Mercury is an element in the earth’s crust. Humans cannot create or destroy mercury. Pure mercury is a liquid metal, sometimes referred to as quicksilver that volatizes readily. It has traditionally been used to make products like thermometers, switches, and some light bulbs.

When coal is burned, mercury is released into the environment. Coal-burning power plants are the largest human-caused source of mercury emissions to the air in the United States, accounting for over 40 percent of all domestic human-caused mercury emissions.

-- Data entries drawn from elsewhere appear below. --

(* ===== verification/Instructions.v ===== *)
(** * The default instructions of the narrative service
      (src/Service/AiAgent.py, lines 32-82)

    [DEFAULT_INSTRUCTIONS] is the value of [instructions] when a request
    to [/generate-doc] leaves the field out (line 167); [call_gemini]
    strips it into the prompt.  The text is the source's, line by line.
    Two of its characters are outside Latin-1, the range of the model's
    strings: the en dash of line 35 (U+2013) and the em space (U+2003)
    that indents each subsection line of the table of contents.  They are
    the parameters [en_dash] and [em_space]: the text is given for any
    representation of these two characters (UTF-8, the encoding the
    prompt is sent in, is [utf8_en_dash] and [utf8_em_space]).

    The theorems: the prompt receives the text without its first and
    last newline, whatever the representation; a request without
    instructions sends it; and the table of contents numbers the
    subsections of section 4 as 4.1, 4.2, 4.4 ([toc_gaps]). *)

From S2P Require Import Prelude Python Encoder Planner Ingestion Renderer Assembly Builder Narrative.
Local Open Scope py_scope.

(** Lines joined by newlines, each one ended by a newline: the layout of a
    triple-quoted literal whose first and last lines are empty. *)
Definition unlines (ls : list pystr) : pystr := concat (map (fun l => l ++ [nl]) ls).

(** Lines 37-81: the indentation depth in em spaces and the text. *)
Definition toc_entries : list (nat * pystr) := [
  (0, ⟪"### Table of Contents"⟫);
  (0, ⟪"1. **Introduction**"⟫);
  (1, ⟪"1.1 Motivation"⟫);
  (1, ⟪"1.2 Problem Definition"⟫);
  (1, ⟪"1.3 Objectives"⟫);
  (1, ⟪"1.4 Scope & Limitations"⟫);
  (0, []);
  (0, ⟪"2. **Literature Survey**"⟫);
  (1, ⟪"2.1 Overview of Related Work"⟫);
  (1, ⟪"2.2 Existing Systems & Their Drawbacks"⟫);
  (1, ⟪"2.3 Proposed System & Innovations"⟫);
  (1, ⟪"2.4 Feasibility Analysis"⟫);
  (1, ⟪"2.5 Key Features"⟫);
  (1, ⟪"2.6 Required Technologies"⟫);
  (0, []);
  (0, ⟪"3. **Analysis**"⟫);
  (1, ⟪"3.1 Analytical Overview"⟫);
  (1, ⟪"3.2 Requirements Specification"⟫);
  (2, ⟪"3.2.1 Functional Requirements"⟫);
  (2, ⟪"3.2.2 Non-functional Requirements"⟫);
  (2, ⟪"3.2.3 Software & Hardware Specifications"⟫);
  (0, []);
  (0, ⟪"4. **Design**"⟫);
  (1, ⟪"4.1 Architectural Overview"⟫);
  (1, ⟪"4.2 System Architecture Diagram"⟫);
  (1, ⟪"4.4 Module Organization & Interfaces"⟫);
  (0, []);
  (0, ⟪"5. **Implementation**"⟫);
  (1, ⟪"5.1 Implementation Strategy"⟫);
  (1, ⟪"5.2 Core Functional Modules"⟫);
  (1, ⟪"5.3 Representative Code Snippets"⟫);
  (1, ⟪"5.4 Deployment & Execution"⟫);
  (2, ⟪"5.4.1 Results Analysis"⟫);
  (2, ⟪"5.4.2 Sample Output Screens"⟫);
  (0, []);
  (0, ⟪"6. **Testing, Validation & Results**"⟫);
  (1, ⟪"6.1 Testing Overview"⟫);
  (1, ⟪"6.2 Test Methodologies"⟫);
  (1, ⟪"6.3 Test Case Design & Scenarios"⟫);
  (1, ⟪"6.4 Validation of Outcomes"⟫);
  (0, []);
  (0, ⟪"7. **Conclusion & Future Work**"⟫);
  (1, ⟪"7.1 Summary of Achievements"⟫);
  (1, ⟪"7.2 Limitations & Lessons Learned"⟫);
  (1, ⟪"7.3 Recommendations for Future Enhancements"⟫)
].

Section Default_instructions.
Variables en_dash em_space : pystr.

Definition toc_line (e : nat * pystr) : pystr := concat (replicate e.1 em_space) ++ e.2.

(** Lines 32-82. *)
Definition DEFAULT_INSTRUCTIONS : pystr :=
  unlines ([[];
            ⟪"You are an expert technical documentation agent tasked with generating"⟫ ++
            ⟪" professional, concise, and academically styled project reports for software"⟫ ++
            ⟪" engineering deliverables (e.g., AI systems, mobile apps, web applications)."⟫;
            [];
            ⟪"For **each** section below, produce **3"⟫ ++ en_dash ++
            ⟪"5 formal paragraphs** (at least **15 lines**) in clear academic English. Use"⟫ ++
            ⟪" **bolded** section titles, **numbered** subheadings, consistent indentation,"⟫ ++
            ⟪" and realistic examples or technical explanations wherever relevant. Ensure"⟫ ++
            ⟪" coherence, clarity, and logical flow across sections."⟫;
            []] ++ map toc_line toc_entries).

End Default_instructions.

(** U+2013 and U+2003 in UTF-8. *)
Definition utf8_en_dash : pystr := map ascii_of_nat [226; 128; 147].
Definition utf8_em_space : pystr := map ascii_of_nat [226; 128; 131].

(** The configuration of the narrative service at import. *)
Definition aiagent_config (en_dash em_space stamp : pystr) (disk : pystr -> bool) : agent_config :=
  {| default_instructions := DEFAULT_INSTRUCTIONS en_dash em_space; stamp := stamp; agent_disk_ok := disk |}.

(** A request to [/generate-doc] that gives the code and the project
    description and asks for markdown, without instructions. *)
Definition direct_request (code info : pystr) : json :=
  JObj [(⟪"code"⟫, JStr code); (⟪"project_info"⟫, JStr info); (⟪"return_format"⟫, JStr ⟪"markdown"⟫)].

(** The subsection lines whose number does not follow the previous one
    of their section: [sec] counts the numbered section lines, [k] the
    subsections seen in the current one. *)
Fixpoint toc_gaps_from (sec k : nat) (es : list (nat * pystr)) : list pystr :=
  match es with
  | [] => []
  | (0, t) :: r =>
      if (match t with c :: _ => is_digit c | [] => false end) then toc_gaps_from (S sec) 0 r
      else toc_gaps_from sec k r
  | (1, t) :: r =>
      (if startswith (str_nat sec ++ "."%char :: str_nat (S k) ++ [" "%char]) t then [] else [t])
      ++ toc_gaps_from sec (S k) r
  | _ :: r => toc_gaps_from sec k r
  end.

Definition toc_gaps (es : list (nat * pystr)) : list pystr := toc_gaps_from 0 0 es.

(** ** Theorems *)

Section Default_request.
Context `{NarrativeEnv}.

(** A request without instructions sends the model the default
    instructions without their first and last newline, whatever the
    representation of their two non-Latin-1 characters, and answers the
    stripped reply as markdown. *)
Theorem generate_doc_default_instructions en_dash em_space st disk code info fs :
  code <> [] -> info <> [] ->
  generate_doc (aiagent_config en_dash em_space st disk) (direct_request code info) fs
  = (match gemini (full_prompt code info (strip (DEFAULT_INSTRUCTIONS en_dash em_space)) 1) with
     | Some md => Some (GenMarkdown (strip md))
     | None => None
     end, fs).
Proof.
  intros Hc Hi. set (acfg := aiagent_config en_dash em_space st disk). set (req := direct_request code info).
  assert (E1 : py_get req ⟪"extension"⟫ (JStr ⟪".txt"⟫) = Some (JStr ⟪".txt"⟫)) by reflexivity.
  assert (E2 : py_get req ⟪"return_format"⟫ (JStr ⟪"pdf"⟫) = Some (JStr ⟪"markdown"⟫)) by reflexivity.
  assert (E3 : py_get req ⟪"file_path"⟫ JNull = Some JNull) by reflexivity.
  assert (E4 : py_get req ⟪"code"⟫ JNull = Some (JStr code)) by reflexivity.
  assert (E5 : py_get req ⟪"project_info"⟫ JNull = Some (JStr info)) by reflexivity.
  assert (E6 : py_get req ⟪"instructions"⟫ (JStr (default_instructions acfg))
               = Some (JStr (DEFAULT_INSTRUCTIONS en_dash em_space))) by reflexivity.
  assert (E7 : py_get req ⟪"pages"⟫ (JInt 1) = Some (JInt 1)) by reflexivity.
  unfold generate_doc. subst req. unfold direct_request at 1. fold (direct_request code info).
  rewrite E1, E2, E3, E4, E5, E6, E7. stm_simpl. cbn [default]. unfold load_code, id. cbn [truthy].
  cbv beta iota zeta. rewrite !bool_decide_false by done. cbn [negb orb].
  replace (code_ok code (lower ⟪".txt"⟫)) with (Some true) by reflexivity.
  unfold call_gemini. cbn [py_str]. destruct (gemini _); reflexivity.
Qed.

End Default_request.

(** Every subsection of the table of contents follows the previous one
    of its section, except [4.4], which follows [4.2]: the report asked
    for has no section 4.3. *)
Example toc_numbering : toc_gaps toc_entries = [⟪"4.4 Module Organization & Interfaces"⟫].
Proof. vm_compute. reflexivity. Qed.

(** With UTF-8 for the two characters, the prompt receives the text
    without its first and last newline. *)
Example default_instructions_utf8_strip :
  strip (DEFAULT_INSTRUCTIONS utf8_en_dash utf8_em_space)
  = removelast (tail (DEFAULT_INSTRUCTIONS utf8_en_dash utf8_em_space)).
Proof. vm_compute. reflexivity. Qed.

Lemma generate_doc_default_instructions_witness :
  @generate_doc demo_llm (aiagent_config utf8_en_dash utf8_em_space ⟪"20260101_000000"⟫ (fun _ => true))
    (direct_request ⟪"print(1)"⟫ ⟪"a shop"⟫) ∅
  = (Some (GenMarkdown ⟪"# Intro
Text"⟫), ∅).
Proof.
  rewrite (@generate_doc_default_instructions demo_llm); [|discriminate|discriminate].
  vm_compute. reflexivity.
Defined.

Mercury in the air eventually settles into water or onto land where it can be washed into water. Once deposited, certain microorganisms can change it into methylmercury, a highly toxic form that builds up in fish, shellfish and animals that eat fish. Fish and shellfish are the main sources of methylmercury exposure to humans. Methylmercury builds up more in some types of fish and shellfish than others. The levels of methylmercury in fish and shellfish depend on what they eat, how long they live and how high Amalgam Fillingsthey are in the food chain.

Mercury is also contained in some of the products we use, which may be found in your home, at the dentist, and at schools.

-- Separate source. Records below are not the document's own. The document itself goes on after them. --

(* ===== verification/Endpoints.v ===== *)
(** * The document builder's other endpoints (src/Service/Docbuilder.py,
      lines 67-80 and 299-305)

    - [proxy_uml] is [POST /generate-uml]: it rebuilds a request of the
      three fields [build_id] (default ["default"]), [abstract] and
      [instructions] from the caller's JSON, forwards it to the diagram
      service's [/generate-uml-image] and answers that service's JSON and
      status.  The diagram service is the class [UmlService] of file
      [Builder]; with [renderer_service] the theorems are about the
      composed system.
    - [download_file] is [GET /download/<filetype>/<filename>]: the file
      [EXPORT_DIR/filename] when it exists, else 404.  [download_route]
      adds the routing of Flask's default URL converter, which matches a
      non-empty path segment without a slash; a URL it does not match is
      Flask's own 404.

    The theorems: the proxy is transparent (it answers and does what a
    direct call with the same JSON would); a proxied request without a
    build id pushes its images under the shared build id [default];
    every file a completed build names can be downloaded at once, with
    the bytes the build stored; a download reads the one file named,
    directly in the export directory, and changes nothing. *)

From S2P Require Import Prelude Python Encoder Ingestion Renderer Assembly Builder Lifecycle.
Local Open Scope py_scope.

(** ** [proxy_uml], lines 67-80 *)

(** The JSON the proxy forwards; [None] when the caller's JSON is not a
    dict ([payload.get] raises). *)
Definition proxy_request (payload : json) : option json :=
  b ← py_get payload ⟪"build_id"⟫ (JStr ⟪"default"⟫);
  a ← py_get payload ⟪"abstract"⟫ (JStr []);
  i ← py_get payload ⟪"instructions"⟫ (JStr []);
  Some (JObj [(⟪"build_id"⟫, b); (⟪"abstract"⟫, a); (⟪"instructions"⟫, i)]).

(** The answer: the service's status and JSON.  A request that raises
    ([requests] exceptions are not caught) or an answer that is not JSON
    ([resp.json()] raises) is an uncaught exception. *)
Definition proxy_uml `{UmlService} (payload : json) : stm uml_world (Z * json) :=
  match proxy_request payload with
  | None => throw
  | Some body =>
      r ← uml_call body;
      match r with
      | UmlReply status (Some b) => mret (status, b)
      | _ => throw
      end
  end.

(** ** [download_file], lines 299-305 *)

Inductive download_response :=
| DownloadFile (name : pystr) (content : bytes)   (** [send_file(full_path, as_attachment=True)] *)
| DownloadNotFound.                               (** 404 *)

(** Flask's default converter: a non-empty segment without a slash. *)
Definition url_segment (s : pystr) : bool :=
  bool_decide (s <> []) && bool_decide ("/"%char ∉ s).

Definition download_file (cfg : doc_config) (filetype filename : pystr) : stm uml_world download_response :=
  fun w =>
    match doc_fs w !! path_join (export_dir cfg) filename with
    | Some b => (Some (DownloadFile filename b), w)
    | None => (Some DownloadNotFound, w)
    end.

(** Line 300: the route, for a URL whose two last segments are given. *)
Definition download_route (cfg : doc_config) (filetype filename : pystr) : stm uml_world download_response :=
  if url_segment filetype && url_segment filename then download_file cfg filetype filename
  else mret DownloadNotFound.

(** The file names of a build's answer, lines 292-295. *)
Definition answer_files (r : build_response) : list pystr :=
  match r with
  | BuildOk _ docx pdf pptx => option_list docx ++ option_list pdf ++ option_list pptx
  | _ => []
  end.

(** ** Lemmas *)

Lemma proxy_request_dict kvs :
  proxy_request (JObj kvs)
  = Some (JObj [(⟪"build_id"⟫, default (JStr ⟪"default"⟫) (obj_lookup ⟪"build_id"⟫ kvs));
                (⟪"abstract"⟫, default (JStr []) (obj_lookup ⟪"abstract"⟫ kvs));
                (⟪"instructions"⟫, default (JStr []) (obj_lookup ⟪"instructions"⟫ kvs))]).
Proof. reflexivity. Qed.

Section Proxy.
Context `{Deflate} (ucfg : uml_config) (dcfg : doc_config) `{!IngestEndpoint dcfg} `{UmlEnv}.

Local Abbreviation proxy := (@proxy_uml (renderer_service ucfg dcfg)).

(** The forwarded JSON carries the caller's three fields. *)
Lemma proxy_uml_dict kvs w :
  proxy (JObj kvs) w
  = (match uml_http (generate_uml_image ucfg dcfg (JObj kvs) w).1 with
     | UmlReply st (Some b) => Some (st, b)
     | _ => None
     end, (generate_uml_image ucfg dcfg (JObj kvs) w).2).
Proof.
  unfold proxy_uml. rewrite proxy_request_dict, stm_bind_run, renderer_call.
  rewrite (generate_uml_image_fields ucfg dcfg _ kvs w) by reflexivity.
  by destruct (uml_http _) as [|st [b|]].
Qed.

End Proxy.

Lemma export_dir_last cfg : last (export_dir cfg) = Some "s"%char.
Proof. unfold export_dir. by rewrite path_join_last. Qed.

Lemma url_segment_path cfg f :
  url_segment f = true -> path_join (export_dir cfg) f = export_dir cfg ++ "/"%char :: f.
Proof.
  unfold url_segment. intros [_ Hf%bool_decide_eq_true_1]%andb_prop.
  pose proof (export_dir_last cfg) as Hl.
  apply path_join_sep; [by intros E; rewrite E in Hl|by rewrite Hl|].
  destruct f as [|c f]; [done|]. intros [= ->]. apply Hf. left.
Qed.

Lemma url_segment_export_name ts ext : "/"%char ∉ ext -> url_segment (export_name ts ext) = true.
Proof.
  intros He. unfold url_segment, export_name. rewrite bool_decide_true by done.
  apply bool_decide_true. rewrite !elem_of_app. pose proof (str_nat_no_slash ts). intros [Hc|[?|?]]; [|done|done].
  revert Hc. not_in_lit.
Qed.

(** The answer of [build_document] that names files comes from
    [save_exports]. *)
Lemma build_document_saved `{NarrativeService} `{UmlService} `{ImageLib} `{ExportLib} cfg data bid ts today w r w' :
  build_document cfg data bid ts today w = (Some r, w') ->
  answer_files r = [] \/ exists doc n w1, save_exports cfg ts doc n w1 = (Some r, w').
Proof.
  unfold build_document, fetch_markdown.
  destruct (md_request data) as [req|]; [|intros [= <- _]; by left].
  destruct (generate_doc_call req) as [|st t]; [intros [= <- _]; by left|].
  destruct (http_error st); [intros [= <- _]; by left|]. case_bool_decide; [intros [= <- _]; by left|].
  destruct (doc_disk_ok _ _); cbn [negb]; [|done].
  rewrite stm_bind_run. destruct (uml_call _ w) as [[reply|] w1]; [|done].
  destruct (project_title data); [|done]. rewrite stm_bind_run.
  destruct (on_doc _ w1) as [[dblocks|] w2]; [|done]. eauto.
Qed.

(** Every file the answer names is one of the three exports and exists
    when the answer is given. *)
Lemma save_exports_files `{ExportLib} cfg ts doc n w r w' :
  save_exports cfg ts doc n w = (Some r, w') ->
  Forall (fun f => (f = export_name ts ⟪".docx"⟫ \/ f = export_name ts ⟪".pdf"⟫ \/ f = export_name ts ⟪".pptx"⟫)
                   /\ is_Some (doc_fs w' !! export_path cfg f)) (answer_files r).
Proof.
  unfold save_exports. rewrite stm_bind_run.
  destruct (try_write_some cfg (export_path cfg (export_name ts ⟪".docx"⟫)) (docx_bytes doc) w)
    as ([] & w1 & ->); cbn [negb]; [|intros [= <- _]; constructor].
  rewrite stm_bind_run. destruct (convert_pdf_some cfg (export_path cfg (export_name ts ⟪".pdf"⟫)) (docx_bytes doc) w1)
    as (w2 & ->).
  rewrite stm_bind_run. destruct (try_write_some cfg (export_path cfg (export_name ts ⟪".pptx"⟫)) empty_pptx w2)
    as (ok & w3 & ->).
  unfold exists_file. stm_simpl. intros [= <- <-]. cbn [answer_files].
  repeat case_bool_decide; cbn [option_list option_rect app];
    repeat (apply Forall_cons; split; [split; [auto|assumption]|]); constructor.
Qed.

(** ** Theorems *)

Section Proxy_claims.
Context `{Deflate} (ucfg : uml_config) (dcfg : doc_config) `{!IngestEndpoint dcfg} `{UmlEnv}.

(** C15: The proxy is transparent: for a dict it answers the status and
    JSON that the diagram service answers to a direct call with the same
    JSON, with the same effect on both stores, and raises when that
    answer is Flask's error page; for any other JSON it raises before
    calling the service, changing nothing. *)
Theorem proxy_uml_transparent payload w :
  @proxy_uml (renderer_service ucfg dcfg) payload w
  = match payload with
    | JObj _ =>
        (match uml_http (generate_uml_image ucfg dcfg payload w).1 with
         | UmlReply st (Some b) => Some (st, b)
         | _ => None
         end, (generate_uml_image ucfg dcfg payload w).2)
    | _ => (None, w)
    end.
Proof. destruct payload; try reflexivity. apply proxy_uml_dict. Qed.

(** C18: A proxied request without a [build_id] renders under the build
    id [default]: every diagram the service reports is pushed to
    [DIAGR_DIR/default], the directory every other such request shares,
    when pushes land. *)
Theorem proxy_uml_default_build kvs w :
  obj_lookup ⟪"build_id"⟫ kvs = None -> (forall i j, deliver i j = true) ->
  (forall p, doc_disk_ok dcfg p = true) ->
  Forall (stored_for dcfg ⟪"default"⟫ (@proxy_uml (renderer_service ucfg dcfg) (JObj kvs) w).2)
         (reported (generate_uml_image ucfg dcfg (JObj kvs) w).1).
Proof.
  intros Hb Hd Hk. rewrite proxy_uml_dict. cbn [snd].
  set (body := [(⟪"build_id"⟫, JStr ⟪"default"⟫);
                (⟪"abstract"⟫, default (JStr []) (obj_lookup ⟪"abstract"⟫ kvs));
                (⟪"instructions"⟫, default (JStr []) (obj_lookup ⟪"instructions"⟫ kvs))]).
  rewrite <- (generate_uml_image_fields ucfg dcfg body kvs w)
    by (try (unfold same_build_id; cbn [py_get]; rewrite Hb); reflexivity).
  destruct (generate_uml_image ucfg dcfg (JObj body) w) as [[[ds| |]|] w'] eqn:E; try constructor.
  apply Forall_forall. intros d Hin. eapply (generate_stores ucfg dcfg (JObj body)); [reflexivity| |exact E|exact Hin].
  split_and!; [reflexivity|discriminate|done|done].
Qed.

End Proxy_claims.

(** C16: A download answers the file [EXPORT_DIR/filename] when it
    exists and 404 otherwise, whatever the [filetype] segment says; a
    name with a slash never reaches the handler, so no file of a
    subdirectory (the diagrams, another build's images) is served; and
    nothing is written. *)
Theorem download_route_spec cfg ft f w :
  download_route cfg ft f w
  = (Some (if url_segment ft && url_segment f then
             match doc_fs w !! (export_dir cfg ++ "/"%char :: f) with
             | Some b => DownloadFile f b
             | None => DownloadNotFound
             end
           else DownloadNotFound), w).
Proof.
  unfold download_route. destruct (url_segment ft), (url_segment f) eqn:Ef; try reflexivity.
  unfold download_file. rewrite url_segment_path by done. cbn [andb]. by destruct (doc_fs w !! _).
Qed.

(** C14: Round trip of a build and a download: every file a build's
    answer names can be downloaded right after it (under any file-type
    segment), and the download gives the bytes the build stored. *)
Theorem build_document_download `{NarrativeService} `{UmlService} `{ImageLib} `{ExportLib}
    cfg data bid ts today w r w' ft :
  build_document cfg data bid ts today w = (Some r, w') -> url_segment ft = true ->
  Forall (fun f => exists b, doc_fs w' !! export_path cfg f = Some b
                     /\ download_route cfg ft f w' = (Some (DownloadFile f b), w')) (answer_files r).
Proof.
  intros Hb Ht. destruct (build_document_saved cfg data bid ts today w r w' Hb) as [->|(doc & n & w1 & Hs)];
    [constructor|].
  eapply Forall_impl; [exact (save_exports_files cfg ts doc n w1 r w' Hs)|].
  intros f [Hf [b Eb]]. exists b. split; [done|].
  assert (Hu : url_segment f = true)
    by (destruct Hf as [->|[->| ->]]; apply url_segment_export_name, (bool_decide_unpack _); by vm_compute).
  unfold download_route. rewrite Ht, Hu. unfold download_file. cbn [andb]. unfold export_path in Eb. by rewrite Eb.
Qed.

(** ** Concrete requests *)

Lemma proxy_uml_default_build_witness :
  Forall (stored_for demo_dcfg ⟪"default"⟫
            (@proxy_uml (renderer_service (H := recorded_zlib) (H0 := demo_env true) demo_ucfg demo_dcfg)
               (JObj [(⟪"abstract"⟫, JStr ⟪"an online shop"⟫)]) demo_world).2)
         (reported (@generate_uml_image recorded_zlib demo_ucfg demo_dcfg _ (demo_env true)
                      (JObj [(⟪"abstract"⟫, JStr ⟪"an online shop"⟫)]) demo_world).1)
  /\ length (reported (@generate_uml_image recorded_zlib demo_ucfg demo_dcfg _ (demo_env true)
                        (JObj [(⟪"abstract"⟫, JStr ⟪"an online shop"⟫)]) demo_world).1) = 2.
Proof.
  split; [|vm_compute; reflexivity].
  apply (@proxy_uml_default_build recorded_zlib demo_ucfg demo_dcfg _ (demo_env true));
    [reflexivity|intros; reflexivity|intros; reflexivity].
Defined.

Lemma build_document_download_witness :
  match @build_document (demo_narrative true) demo_uml_down demo_libs demo_exports demo_dcfg
          (demo_data demo_title) ⟪"b1"⟫ 7 ⟪"today"⟫ demo_world with
  | (Some r, w') =>
      answer_files r = [export_name 7 ⟪".docx"⟫; export_name 7 ⟪".pptx"⟫]
      /\ Forall (fun f => exists b, doc_fs w' !! export_path demo_dcfg f = Some b
                    /\ download_route demo_dcfg ⟪"docx"⟫ f w' = (Some (DownloadFile f b), w')) (answer_files r)
  | _ => False
  end.
Proof.
  assert (Hr : (@build_document (demo_narrative true) demo_uml_down demo_libs demo_exports demo_dcfg
                  (demo_data demo_title) ⟪"b1"⟫ 7 ⟪"today"⟫ demo_world).1
               = Some (BuildOk 0 (Some (export_name 7 ⟪".docx"⟫)) None (Some (export_name 7 ⟪".pptx"⟫))))
    by (vm_compute; reflexivity).
  destruct (build_document _ _ _ _ _ _) as [[r|] w'] eqn:E; cbn [fst] in Hr; [|discriminate].
  injection Hr as ->. split; [reflexivity|].
  exact (build_document_download demo_dcfg _ _ _ _ _ _ _ ⟪"docx"⟫ E eq_refl).
Defined.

Symptoms elemental mercury poisoning include these:

– tremors;
– emotional changes (e.g., mood swings, irritability, nervousness, excessive shyness);
– insomnia;
– neuromuscular changes (such as weakness, muscle atrophy, twitching);
– headaches;
– disturbances in sensations;
– changes in nerve responses;
– performance deficits on tests of cognitive function.

At higher exposures there may be kidney effects, respiratory failure and death.

Symptoms of methylmercury poisoning may include

– impairment of the peripheral vision;
– disturbances in sensations (“pins and needles” feelings, usually in the hands, feet, and around the mouth);
– lack of coordination of movements;
– impairment of speech, hearing, walking; and
– muscle weakness.

The factors that determine how severe the health effects are from mercury exposure include:

– the chemical form of mercury;
– the dose;
– the age of the person exposed (the fetus is the most susceptible);
– the duration of exposure;
– the route of exposure — inhalation, ingestion, dermal contact, etc.; and
– the health of the person exposed.

People concerned about their exposure to (methyl)mercury should consult their physician.